ACTIVITY » Transcribe the following entries word for word. End with the line where "- destruct (isLegalUTF8 source n) eqn:Hl." appears.

Collected data
(** What the loop does with the character of an accepted sequence. *)
Lemma utf8_step_reads l c rest cap strict :
  reads l c ->
  utf8_step (l ++ rest) cap strict =
    if (cap <? length (utf16 c))%nat then inl targetExhausted else inr (utf16 c, rest).
Proof.
  intros H. pose proof (reads_scalar l c H) as Hc.
  destruct (reads_legal l c rest H) as (Hn & Hl & Hr).
  unfold utf8_step. rewrite Hn, Hl, Hr, length_app.
  destruct (Z.ltb_spec (Z.of_nat (length l + length rest)) (Z.of_nat (length l))); [lia|].
  rewrite Nat2Z.id, drop_app_length. cbn [negb].
  unfold scalar in Hc. unfold U_IS_BMP, U_IS_SUPPLEMENTARY, utf16.
  destruct (Z.ltb_spec c 0x10000).
  - rewrite surrogate_test by lia. cbn [length].
    zbool; try lia; by destruct (cap <? 1)%nat.
  - rewrite lead_value, trail_value by lia. cbn [length].
    zbool; try lia.
    destruct (Nat.ltb_spec cap 1), (Nat.ltb_spec cap 2); try lia; done.
Qed.

(** The loop either breaks for the reason it reports or reads one sequence. *)
Lemma utf8_step_cases source cap strict :
  bytes_ok source -> source <> [] ->
  (exists l c rest, reads l c /\ source = l ++ rest) \/
  ((forall l c rest, reads l c -> source <> l ++ rest) /\
   ((utf8_step source cap strict = inl sourceExhausted /\
     Z.of_nat (length source) < inlineUTF8SequenceLength (at_ source 0)) \/
    utf8_step source cap strict = inl sourceIllegal)).
Proof.
  intros Hb Hne. set (n := inlineUTF8SequenceLength (at_ source 0)).
  destruct (Z.ltb_spec (Z.of_nat (length source)) n) as [Hlt|Hge].
  - right. split.
    + intros l c rest H ->. destruct (reads_legal l c rest H) as (Hn & _).
      unfold n in Hlt. rewrite Hn, length_app in Hlt. lia.
    + left. unfold utf8_step. fold n. by destruct (Z.ltb_spec (Z.of_nat (length source)) n); [|lia].
  - destruct (isLegalUTF8 source n) eqn:Hl.
    + left. pose proof (legal_inv source n Hb eq_refl Hge Hl) as Hr.
      eexists _, _, (drop (Z.to_nat n) source). split; [exact Hr|].
      symmetry. apply take_drop.
    + right. split.
      * intros l c rest H ->. destruct (reads_legal l c rest H) as (Hn & Hl' & _).
        unfold n in Hl. rewrite Hn in Hl. congruence.
      * right. unfold utf8_step. fold n. rewrite Hl.
        by destruct (Z.ltb_spec (Z.of_nat (length source)) n); [lia|].
Qed.

(** *** The whole loop *)

(** The source a run has consumed, as the sequences it read. *)
Inductive reads_all : list Z -> list Z -> Prop :=
| reads_nil : reads_all [] []
| reads_cons l c ls cs : reads l c -> reads_all ls cs -> reads_all (l ++ ls) (c :: cs).

Lemma reads_all_scalar ls cs : reads_all ls cs -> Forall scalar cs.
Proof. induction 1; constructor; eauto using reads_scalar. Qed.

Lemma reads_all_utf8s cs : Forall scalar cs -> reads_all (utf8s cs) cs.
Proof. induction 1; [constructor|]. rewrite utf8s_cons. constructor; [by constructor|done]. Qed.

Lemma reads_all_utf16_le ls cs : reads_all ls cs -> (length (utf16s cs) <= length ls)%nat.
Proof.
  induction 1 as [|l c ls cs H _ IH]; [simpl; lia|].
  rewrite utf16s_cons, !length_app. pose proof (reads_utf16_le l c H). lia.
Qed.

(** Why a run of the reader stopped in front of [rest] with room for [cap] units. *)
Definition stops (r : ConversionResult) (rest : list Z) (cap : nat) : Prop :=
  match r with
  | conversionOK => rest = []
  | targetExhausted => exists l c rest', reads l c /\ rest = l ++ rest' /\ (cap < length (utf16 c))%nat
  | sourceExhausted => (forall l c rest', reads l c -> rest <> l ++ rest')
      /\ Z.of_nat (length rest) < inlineUTF8SequenceLength (at_ rest 0)
  | sourceIllegal => rest <> [] /\ forall l c rest', reads l c -> rest <> l ++ rest'
  end.

Lemma utf8_loop_spec fuel source cap strict :
  bytes_ok source -> (length source <= fuel)%nat ->
  exists ls cs, reads_all ls cs
    /\ source = ls ++ conv_source (utf8_loop fuel source cap strict)
    /\ conv_target (utf8_loop fuel source cap strict) = utf16s cs
    /\ (length (utf16s cs) <= cap)%nat
    /\ stops (conv_result (utf8_loop fuel source cap strict))
             (conv_source (utf8_loop fuel source cap strict)) (cap - length (utf16s cs)).
Proof.
  revert source cap. induction fuel as [|fuel IH]; intros source cap Hb Hf.
  { destruct source; [|simpl in Hf; lia]. exists [], []. split_and!; [constructor|done..|simpl; lia|done]. }
  destruct source as [|b0 l0] eqn:Es.
  { exists [], []. split_and!; [constructor|done..|simpl; lia|done]. }
  rewrite <- Es in *. assert (source <> []) as Hne by (by subst source).
  assert (utf8_loop (S fuel) source cap strict =
    match utf8_step source cap strict with
    | inl r => mkconv r source []
    | inr (w, rest) => conv_put w (utf8_loop fuel rest (cap - length w) strict)
    end) as -> by (by subst source). clear Es b0 l0.
  destruct (utf8_step_cases source cap strict Hb Hne) as [(l & c & rest & Hr & ->)|(Hno & Hstep)].
  - rewrite (utf8_step_reads l c rest cap strict Hr).
    destruct (Nat.ltb_spec cap (length (utf16 c))) as [Hlt|Hge].
    + exists [], []. split_and!; [constructor|done..|simpl; lia|].
      exists l, c, rest. split_and!; [done..|simpl; lia].
    + apply bytes_ok_app in Hb as [_ Hb].
      pose proof (reads_length l c Hr). rewrite length_app in Hf.
      destruct (IH rest (cap - length (utf16 c))%nat Hb ltac:(lia))
        as (ls & cs & H1 & H2 & H3 & H4 & H5).
      exists (l ++ ls), (c :: cs). rewrite utf16s_cons, length_app.
      split_and!; [by constructor| | |lia|].
      * cbn. rewrite <- app_assoc. by f_equal.
      * cbn. by rewrite H3.
      * cbn. by rewrite Nat.sub_add_distr.
  - exists [], []. destruct Hstep as [[-> ?]| ->];
      (split_and!; [constructor|done..|simpl; lia|done]).
Qed.
(* ===== verification/StringHash.v ===== *)
(** * String hashes computed from UTF-8 (wtf/StringHasher.h, wtf/unicode/UTF8.cpp)

    [Module Hash] has the hasher and the two functions AtomicString uses to
    look up a UTF-8 buffer without converting it; [Module HashFacts] relates
    them to the UTF-16 string the buffer decodes to. *)
From S2P Require Import Prelude UTF8.

(** ** Hashing and comparing UTF-8 without converting it *)
Module Hash.
Import Spec Conv.

(** *** wtf/StringHasher.h *)
Definition stringHashingStartValue : Z := 0x9e3779b9.

Record hasher := mkhasher {
  m_hash : Z;
  m_hasPendingCharacter : bool;
  m_pendingCharacter : Z
}.

Definition StringHasher : hasher := mkhasher stringHashingStartValue false 0.

Definition addCharactersToHash (m_hash a b : Z) : Z :=
  let m_hash := u32 (m_hash + a) in
  let tmp := Z.lxor (Z.shiftl b 11) m_hash in
  let m_hash := Z.lxor (u32 (Z.shiftl m_hash 16)) tmp in
  u32 (m_hash + Z.shiftr m_hash 11).

Definition addCharacters (h : hasher) (a b : Z) : hasher :=
  mkhasher (addCharactersToHash (m_hash h) a b) (m_hasPendingCharacter h) (m_pendingCharacter h).

Definition addCharacter (h : hasher) (ch : Z) : hasher :=
  if m_hasPendingCharacter h then
    mkhasher (addCharactersToHash (m_hash h) (m_pendingCharacter h) ch) false (m_pendingCharacter h)
  else mkhasher (m_hash h) true ch.

Definition avalancheBits (h : hasher) : Z :=
  let result := m_hash h in
  let result :=
    if m_hasPendingCharacter h then
      let result := u32 (result + m_pendingCharacter h) in
      let result := Z.lxor result (u32 (Z.shiftl result 11)) in
      u32 (result + Z.shiftr result 17)
    else result in
  let result := Z.lxor result (u32 (Z.shiftl result 3)) in
  let result := u32 (result + Z.shiftr result 5) in
  let result := Z.lxor result (u32 (Z.shiftl result 2)) in
  let result := u32 (result + Z.shiftr result 15) in
  Z.lxor result (u32 (Z.shiftl result 10)).

Definition flagCount : Z := 8.

Definition hashWithTop8BitsMasked (h : hasher) : Z :=
  let result := Z.land (avalancheBits h) (Z.shiftl 1 (4 * 8 - flagCount) - 1) in
  if result =? 0 then Z.shiftr 0x80000000 flagCount else result.

(** The hash of a UTF-16 string: characters two by two, then the odd one. *)
Fixpoint hash_pairs (h : hasher) (data : list Z) : hasher :=
  match data with
  | a :: b :: rest => hash_pairs (addCharacters h a b) rest
  | [a] => addCharacter h a
  | [] => h
  end.

Definition computeHashAndMaskTop8Bits (data : list Z) : Z :=
  hashWithTop8BitsMasked (hash_pairs StringHasher data).
(* ===== verification/BlockHash.v ===== *)
(** * Block hashes: what MD5 and SHA-1 share

    A message is absorbed 64 bytes at a time by a compression function; the
    last block is padded with 0x80, zeros and an 8-byte length.  The section is
    parametric in the compression function; MD5.v and SHA1.v instantiate it to
    state what their streaming code must compute. *)
From S2P Require Import Prelude.

(** Little- and big-endian bytes of a word. *)
Fixpoint le_bytes (n : nat) (x : Z) : list Z :=
  match n with O => [] | S n' => u8 x :: le_bytes n' (Z.shiftr x 8) end.

Definition be_bytes (n : nat) (x : Z) : list Z := rev (le_bytes n x).

(** A little-endian 32-bit word at a byte offset. *)
Definition le_word (buf : list Z) (i : nat) : Z :=
  Z.lor (Z.lor (Z.lor (at_ buf (4 * i)) (Z.shiftl (at_ buf (4 * i + 1)) 8))
               (Z.shiftl (at_ buf (4 * i + 2)) 16)) (Z.shiftl (at_ buf (4 * i + 3)) 24).

(** The ones' complement of a [uint32_t]. *)
Definition not32 (x : Z) : Z := u32 (Z.lnot x).

Lemma length_le_bytes n x : length (le_bytes n x) = n.
Proof. revert x. induction n; intros; simpl; auto. Qed.

Lemma length_be_bytes n x : length (be_bytes n x) = n.
Proof. unfold be_bytes. by rewrite length_rev, length_le_bytes. Qed.

Lemma le_bytes_ok n x : bytes_ok (le_bytes n x).
Proof.
  revert x. induction n as [|n IH]; intros x; [constructor|].
  apply bytes_ok_cons. split; [dlia|apply IH].
Qed.

Lemma le_bytes_mod n x : le_bytes n (x mod 2 ^ (8 * Z.of_nat n)) = le_bytes n x.
Proof.
  revert x. induction n as [|n IH]; intros x; [done|].
  assert (0 < 2 ^ (8 * Z.of_nat n)) by (apply Z.pow_pos_nonneg; lia).
  replace (2 ^ (8 * Z.of_nat (S n))) with (2 ^ 8 * 2 ^ (8 * Z.of_nat n))
    by (rewrite <- Z.pow_add_r by lia; f_equal; lia).
  cbn [le_bytes]. f_equal.
  - unfold wrapN. rewrite Z.rem_mul_r by (zpow; lia).
    by rewrite (Z.mul_comm (2 ^ 8)), Z.mod_add, Z.mod_mod by (zpow; lia).
  - rewrite <- (IH (Z.shiftr x 8)), !Z.shiftr_div_pow2 by lia. f_equal.
    rewrite Z.rem_mul_r by (zpow; lia).
    rewrite Z.add_comm, (Z.mul_comm (2 ^ 8)), Z.div_add_l by (zpow; lia).
    rewrite (Z.div_small (x mod 2 ^ 8)) by (apply Z.mod_pos_bound; zpow; lia). lia.
Qed.

Section BlockHash.
Context {St : Type} (compress : St -> list Z -> St).

(** Absorb [n] blocks from the front of [l]. *)
Fixpoint absorb (n : nat) (s : St) (l : list Z) : St :=
  match n with
  | O => s
  | S n' => absorb n' (compress s (take 64 l)) (drop 64 l)
  end.

Definition nblocks (l : list Z) : nat := length l / 64.
Definition run (s : St) (l : list Z) : St := absorb (nblocks l) s l.

(** The bytes that do not fill a block. *)
Definition pending (l : list Z) : list Z := drop (64 * nblocks l) l.

Lemma length_pending l : length (pending l) = (length l mod 64)%nat.
Proof.
  unfold pending, nblocks. rewrite length_drop.
  pose proof (Nat.div_mod_eq (length l) 64). lia.
Qed.

Lemma pending_lt l : (length (pending l) < 64)%nat.
Proof. rewrite length_pending. apply Nat.mod_upper_bound. lia. Qed.

Lemma absorb_app n s l1 l2 :
  length l1 = (64 * n)%nat -> forall m, absorb (n + m) s (l1 ++ l2) = absorb m (absorb n s l1) l2.
Proof.
  revert s l1. induction n as [|n IH]; intros s l1 Hl m.
  { destruct l1; [done|simpl in Hl; lia]. }
  cbn [absorb Nat.add]. rewrite take_app_le, drop_app_le by lia.
  apply IH. rewrite length_drop. lia.
Qed.

Lemma nblocks_prefix n l1 l2 :
  length l1 = (64 * n)%nat -> nblocks (l1 ++ l2) = (n + nblocks l2)%nat.
Proof.
  intros H. unfold nblocks. by rewrite length_app, H, Nat.mul_comm, Nat.div_add_l by lia.
Qed.

Lemma run_prefix n s l1 l2 :
  length l1 = (64 * n)%nat -> run s (l1 ++ l2) = run (absorb n s l1) l2.
Proof. intros H. unfold run. by rewrite (nblocks_prefix n), absorb_app. Qed.

Lemma pending_prefix n l1 l2 :
  length l1 = (64 * n)%nat -> pending (l1 ++ l2) = pending l2.
Proof.
  intros H. unfold pending. rewrite (nblocks_prefix n), drop_app_ge by (done || lia).
  f_equal. lia.
Qed.

Lemma split_blocks l :
  exists p, l = p ++ pending l /\ length p = (64 * nblocks l)%nat.
Proof.
  exists (take (64 * nblocks l) l). split; [unfold pending; by rewrite take_drop|].
  rewrite length_take. unfold nblocks. pose proof (Nat.div_mod_eq (length l) 64). lia.
Qed.

Lemma run_short s l : (length l < 64)%nat -> run s l = s.
Proof. intros H. unfold run, nblocks. by rewrite Nat.div_small. Qed.

(** A prefix can be absorbed first; what it leaves pending comes next. *)
Lemma run_app s l1 l2 : run s (l1 ++ l2) = run (run s l1) (pending l1 ++ l2).
Proof.
  destruct (split_blocks l1) as (p & E & Hp).
  pose proof (pending_lt l1) as Hlt. revert E Hlt. generalize (pending l1) as r.
  intros r E Hlt. subst l1.
  by rewrite <- app_assoc, !(run_prefix _ s p _ Hp), (run_short _ r).
Qed.

Lemma pending_app l1 l2 : pending (l1 ++ l2) = pending (pending l1 ++ l2).
Proof.
  destruct (split_blocks l1) as (p & E & Hp). revert E. generalize (pending l1) as r.
  intros r E. subst l1. by rewrite <- app_assoc, (pending_prefix _ p _ Hp).
Qed.

Lemma run_block s b : length b = 64%nat -> run s b = compress s b.
Proof. intros H. unfold run, nblocks. rewrite H.
  transitivity (compress s (take 64 b)); [reflexivity|]. by rewrite take_ge by lia.
Qed.

Lemma run_block_app s b l : length b = 64%nat -> run s (b ++ l) = run (compress s b) l.
Proof.
  intros H. rewrite (run_prefix 1) by lia.
  transitivity (run (compress s (take 64 b)) l); [reflexivity|]. by rewrite take_ge by lia.
Qed.

Lemma pending_block_app b l : length b = 64%nat -> pending (b ++ l) = pending l.
Proof.
  intros H. apply (pending_prefix 1). lia.
Qed.

Lemma pending_short l : (length l < 64)%nat -> pending l = l.
Proof. intros H. unfold pending, nblocks. by rewrite Nat.div_small. Qed.

(** *** Padding *)

(** 0x80, then zeros up to 56 modulo 64, then the encoded length. *)
Definition padding (len : nat) (enc : list Z) : list Z :=
  0x80 :: replicate ((119 - len mod 64) mod 64) 0 ++ enc.

(** The reference hash state of a message. *)
Definition hash_state (iv : St) (msg enc : list Z) : St := run iv (msg ++ padding (length msg) enc).

(** What remains to do once the full blocks have been absorbed. *)
Lemma hash_state_final iv msg enc :
  length enc = 8%nat ->
  let r := pending msg in
  hash_state iv msg enc =
    if (length r <? 56)%nat
    then compress (run iv msg) (r ++ [0x80] ++ replicate (55 - length r) 0 ++ enc)
    else compress (compress (run iv msg) (r ++ [0x80] ++ replicate (63 - length r) 0))
           (replicate 56 0 ++ enc).
Proof.
  intros He r. unfold hash_state. rewrite run_app.
  pose proof (pending_lt msg) as Hlt. fold r in Hlt |- *.
  unfold padding. rewrite <- length_pending. fold r.
  destruct (Nat.ltb_spec (length r) 56) as [H|H].
  - replace ((119 - length r) mod 64)%nat with (55 - length r)%nat
      by (rewrite <- (Nat.mod_small (55 - length r) 64), <- (Nat.Div0.mod_add _ 1 64) by lia; f_equal; lia).
    apply run_block. simpl. rewrite !length_app. simpl. rewrite length_app, length_replicate. lia.
  - replace ((119 - length r) mod 64)%nat with ((63 - length r) + 56)%nat
      by (symmetry; rewrite Nat.mod_small; lia).
    rewrite replicate_add.
    replace (r ++ 0x80 :: (replicate (63 - length r) 0 ++ replicate 56 0) ++ enc)
      with ((r ++ [0x80] ++ replicate (63 - length r) 0) ++ replicate 56 0 ++ enc)
      by (rewrite <- !app_assoc; done).
    rewrite run_block_app by (rewrite !length_app, length_replicate; simpl; lia).
    apply run_block. rewrite length_app, length_replicate. lia.
Qed.
End BlockHash.
Lemma regs_bytes_ok r : bytes_ok (regs_bytes r).
Proof. unfold regs_bytes. rewrite !bytes_ok_app. auto using le_bytes_ok. Qed.

Lemma checksum_rep md msg : rep md msg -> fst (checksum md) = md5 msg.
Proof.
  intros [Hb Hbits Hl Hok Hp]. unfold checksum, md5.
  rewrite (bits_count _ _ _ Hbits), <- length_pending.
  rewrite (hash_state_final compress) by apply length_le_bytes.
  rewrite (length_words _ _ _ Hbits). pose proof (pending_lt msg) as Hlt.
  set (t := length (pending msg)) in *.
  assert (regs_ok (m_buf md)) as Hr by (rewrite Hb; apply absorb_ok; by_eval).
  assert (H80 : bytes_ok [0x80]) by by_eval.
  assert (forall k, (S t + k <= 64)%nat ->
    let m := memcpy_at (S t) (replicate k 0) (memcpy_at t [0x80] (m_in md)) in
    length m = 64%nat /\ bytes_ok m /\ take (S t + k) m = pending msg ++ [0x80] ++ replicate k 0) as Hm.
  { intros k Hk m. split_and!.
    - unfold m. rewrite !length_memcpy_at; rewrite ?length_memcpy_at, ?length_replicate; simpl; lia.
    - unfold m. auto using bytes_ok_memcpy, bytes_ok_zeros.
    - by apply pad_prefix. }
  destruct (Nat.ltb_spec (64 - 1 - t) 8), (Nat.ltb_spec t 56); try lia; cbn [fst].
  - destruct (Hm (64 - 1 - t)%nat ltac:(lia)) as (Hm1 & Hm2 & Hm3).
    set (m := memcpy_at (S t) _ _) in *. rewrite take_ge in Hm3 by lia.
    assert (length (memcpy_at 0 (replicate 56 0) m) = 64%nat)
      by (rewrite length_memcpy_at; rewrite ?length_replicate; lia).
    rewrite (reverseBytes_id m), (reverseBytes_id (memcpy_at 0 _ _)), reverseBytes_id, store_lengths
      by (first [done|apply regs_bytes_ok|apply bytes_ok_memcpy; auto using bytes_ok_zeros|simpl; lia]).
    rewrite (MD5Transform_compress (m_buf md)), MD5Transform_compress by auto using compress_ok.
    pose proof (take_memcpy_at 0 (replicate 56 0) m ltac:(lia)) as E56.
    rewrite length_replicate in E56. change (0 + 56)%nat with 56%nat in E56. rewrite E56.
    rewrite Hm3, Hb. replace (64 - 1 - t)%nat with (63 - t)%nat by lia. done.
  - destruct (Hm (64 - 1 - t - 8)%nat ltac:(lia)) as (Hm1 & Hm2 & Hm3).
    set (m := memcpy_at (S t) _ _) in *.
    replace (S t + (64 - 1 - t - 8))%nat with 56%nat in Hm3 by lia.
    rewrite (reverseBytes_id m), reverseBytes_id, store_lengths, Hm3
      by (first [done|apply regs_bytes_ok|simpl; lia]).
    rewrite MD5Transform_compress, Hb by done.
    replace (64 - 1 - t - 8)%nat with (55 - t)%nat by lia. by rewrite <- !app_assoc.
Qed.

Lemma md5_rep_fold chunks md msg :
  Forall bytes_ok chunks -> Forall (fun c => Z.of_nat (length c) < 2 ^ 32) chunks ->
  rep md msg -> rep (fold_left addBytes chunks md) (msg ++ concat chunks).
Proof.
  revert md msg. induction chunks as [|c chunks IH]; intros md msg H1 H2 Hr; simpl.
  { by rewrite app_nil_r. }
  apply Forall_cons_iff in H1 as [? ?]. apply Forall_cons_iff in H2 as [? ?].
  rewrite app_assoc. apply IH; auto. by apply md5_rep_addBytes.
Qed.

End MD5Facts.

Module MD5Props.
Import Code.
Import RFC1321.
Import MD5Facts.


End MD5Props.

Module MD5Witness.
Import Code.
Import RFC1321.


Definition digest (s : list Z) : list Z := fst (checksum (addBytes MD5_new s)).

(** Vectors of the test in MD5.cpp. *)
Example md5_empty : digest (str "") =
  [0xd4; 0x1d; 0x8c; 0xd9; 0x8f; 0x00; 0xb2; 0x04; 0xe9; 0x80; 0x09; 0x98; 0xec; 0xf8; 0x42; 0x7e].
Proof. vm_compute. reflexivity. Qed.

Example md5_80_digits :
  digest (str "12345678901234567890123456789012345678901234567890123456789012345678901234567890") =
  [0x57; 0xed; 0xf4; 0xa2; 0x2b; 0xe3; 0xc9; 0x55; 0xac; 0x49; 0xda; 0x2e; 0x21; 0x07; 0xb6; 0x7a].
Proof. vm_compute. reflexivity. Qed.

End MD5Witness.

TASK RESULT »
(** What the loop does with the character of an accepted sequence. *)
Lemma utf8_step_reads l c rest cap strict :
  reads l c ->
  utf8_step (l ++ rest) cap strict =
    if (cap <? length (utf16 c))%nat then inl targetExhausted else inr (utf16 c, rest).
Proof.
  intros H. pose proof (reads_scalar l c H) as Hc.
  destruct (reads_legal l c rest H) as (Hn & Hl & Hr).
  unfold utf8_step. rewrite Hn, Hl, Hr, length_app.
  destruct (Z.ltb_spec (Z.of_nat (length l + length rest)) (Z.of_nat (length l))); [lia|].
  rewrite Nat2Z.id, drop_app_length. cbn [negb].
  unfold scalar in Hc. unfold U_IS_BMP, U_IS_SUPPLEMENTARY, utf16.
  destruct (Z.ltb_spec c 0x10000).
  - rewrite surrogate_test by lia. cbn [length].
    zbool; try lia; by destruct (cap <? 1)%nat.
  - rewrite lead_value, trail_value by lia. cbn [length].
    zbool; try lia.
    destruct (Nat.ltb_spec cap 1), (Nat.ltb_spec cap 2); try lia; done.
Qed.

(** The loop either breaks for the reason it reports or reads one sequence. *)
Lemma utf8_step_cases source cap strict :
  bytes_ok source -> source <> [] ->
  (exists l c rest, reads l c /\ source = l ++ rest) \/
  ((forall l c rest, reads l c -> source <> l ++ rest) /\
   ((utf8_step source cap strict = inl sourceExhausted /\
     Z.of_nat (length source) < inlineUTF8SequenceLength (at_ source 0)) \/
    utf8_step source cap strict = inl sourceIllegal)).
Proof.
  intros Hb Hne. set (n := inlineUTF8SequenceLength (at_ source 0)).
  destruct (Z.ltb_spec (Z.of_nat (length source)) n) as [Hlt|Hge].
  - right. split.
    + intros l c rest H ->. destruct (reads_legal l c rest H) as (Hn & _).
      unfold n in Hlt. rewrite Hn, length_app in Hlt. lia.
    + left. unfold utf8_step. fold n. by destruct (Z.ltb_spec (Z.of_nat (length source)) n); [|lia].
  - destruct (isLegalUTF8 source n) eqn:Hl.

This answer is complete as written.